On January 14, 2008, this court stayed the appellate process in order to permit the defendant to file a motion for a new trial and a request for an evidentiary hearing on the motion. The motion was filed, and, after a nonevidentiary hearing, the motion judge, who was also the trial judge, denied the motion. A motion for reconsideration was also denied. The defendant has appealed from both the denial of his motion for a new trial and the denial of his motion for reconsideration. Those appeals were consolidated with the defendant’s direct appeal.

On appeal, the defendant claims that the judge committed reversible error in denying his motion for a new trial and his motion for reconsideration. The defendant also claims that the evidence was insufficient to sustain his convictions of assault and battery and possession of a firearm. Finally, the defendant contends that his right of confrontation was violated by the introduction of ballistics and drug certificates without the supporting testimony of the individuals who performed the tests.

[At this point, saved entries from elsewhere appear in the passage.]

(** X10.  With wrapping arithmetic the function serves every range of
    [int256] bounds in order except the whole type: also where
    [maxRange - minRange + 1] is 2^255 or more, and the intermediate
    results wrap, the value returned is
    [minRange + uint256(randomNumber) % (maxRange - minRange + 1)] and lies
    between the bounds. *)
Theorem mapRandomNumber_wrapping_wide (b : bytes32) (lo hi : Z) :
  well_formed b ->
  int256_min <= lo -> lo <= hi -> hi <= int256_max ->
  hi - lo + 1 < uint256_modulus ->
  mapRandomNumber Wrapping b lo hi
    = Ok (lo + uint256_of_bytes32 b mod (hi - lo + 1)) /\
  lo <= lo + uint256_of_bytes32 b mod (hi - lo + 1) <= hi.
Proof.
  intros Hb Hlo Horder Hhi Hcount.
  destruct int256_bounds as (Hmin & Hmax & Hmod & Hpos).
  pose proof (Z.mod_pos_bound (uint256_of_bytes32 b) (hi - lo + 1) ltac:(lia)) as Hoff.
  split; [| lia].
  unfold mapRandomNumber, int256_sub, int256_add.
  rewrite int256_result_wrapping. cbn [and_then].
  rewrite int256_result_wrapping. cbn [and_then].
  assert (Hrange : uint256_of_int256 (wrap_int256 (wrap_int256 (hi - lo) + 1)) = hi - lo + 1).
  { unfold uint256_of_int256. rewrite wrap_int256_congruent.
    rewrite <- Z.add_mod_idemp_l by lia.
    rewrite wrap_int256_congruent.
    rewrite Z.add_mod_idemp_l by lia.
    apply Z.mod_small. lia. }
  rewrite Hrange. unfold uint256_mod.
  destruct (Z.eqb_spec (hi - lo + 1) 0) as [Hzero | _]; [lia |].
  cbn [and_then]. rewrite int256_result_wrapping. f_equal.
  apply wrap_int256_unique; [lia |].
  unfold int256_of_uint256.
  rewrite <- (Z.add_mod_idemp_r lo (wrap_int256 _)) by lia.
  rewrite wrap_int256_congruent.
  rewrite Z.add_mod_idemp_r by lia. reflexivity.
Qed.

Lemma mapRandomNumber_wrapping_wide_witness :
  mapRandomNumber Wrapping (bytes32_of_uint256 5) int256_min (int256_max - 1)
    = Ok (int256_min
          + uint256_of_bytes32 (bytes32_of_uint256 5) mod (int256_max - 1 - int256_min + 1)) /\
  int256_min
    <= int256_min
       + uint256_of_bytes32 (bytes32_of_uint256 5) mod (int256_max - 1 - int256_min + 1)
    <= int256_max - 1.
Proof.
  apply (mapRandomNumber_wrapping_wide (bytes32_of_uint256 5) int256_min (int256_max - 1));
    vm_compute; first [reflexivity | discriminate].
Defined.

(** X11.  The whole [int256] range cannot be asked for: with
    [minRange = -2^255] and [maxRange = 2^255 - 1] the call fails for every
    random word, on the overflow of the subtraction with checked arithmetic,
    on the modulo by zero with wrapping arithmetic. *)
Theorem mapRandomNumber_whole_type_fails (b : bytes32) :
  mapRandomNumber Checked b int256_min int256_max = Revert Overflow /\
  mapRandomNumber Wrapping b int256_min int256_max = Revert DivisionByZero.
Proof.
  split.
  - unfold mapRandomNumber, int256_sub.
    replace (int256_result Checked (int256_max - int256_min))
      with (@Revert Z Overflow) by (vm_compute; reflexivity).
    reflexivity.
  - unfold mapRandomNumber, int256_sub, int256_add.
    rewrite int256_result_wrapping. cbn [and_then].
    rewrite int256_result_wrapping. cbn [and_then].
    replace (uint256_of_int256 (wrap_int256 (wrap_int256 (int256_max - int256_min) + 1)))
      with 0 by (vm_compute; reflexivity).
    reflexivity.
Qed.

End SolidityFacts.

Trial evidence. The Commonwealth presented the following evidence at trial. On December 4, 2005, at about 2:30 a.m., Brockton police Officers Frank Vardaro and Eric Burke were on patrol in a marked police cruiser. As they approached the intersection of Cherry and Richmond Streets, they saw two people in the middle of Richmond Street. A female was lying on her *55back with her legs up in the air and her arm (or arms) out in front of her in a defensive position, and a male, later identified as the defendant, was standing over her. The officers drove to the scene and parked ten feet from the individuals. They then noticed another male walking away from the scene.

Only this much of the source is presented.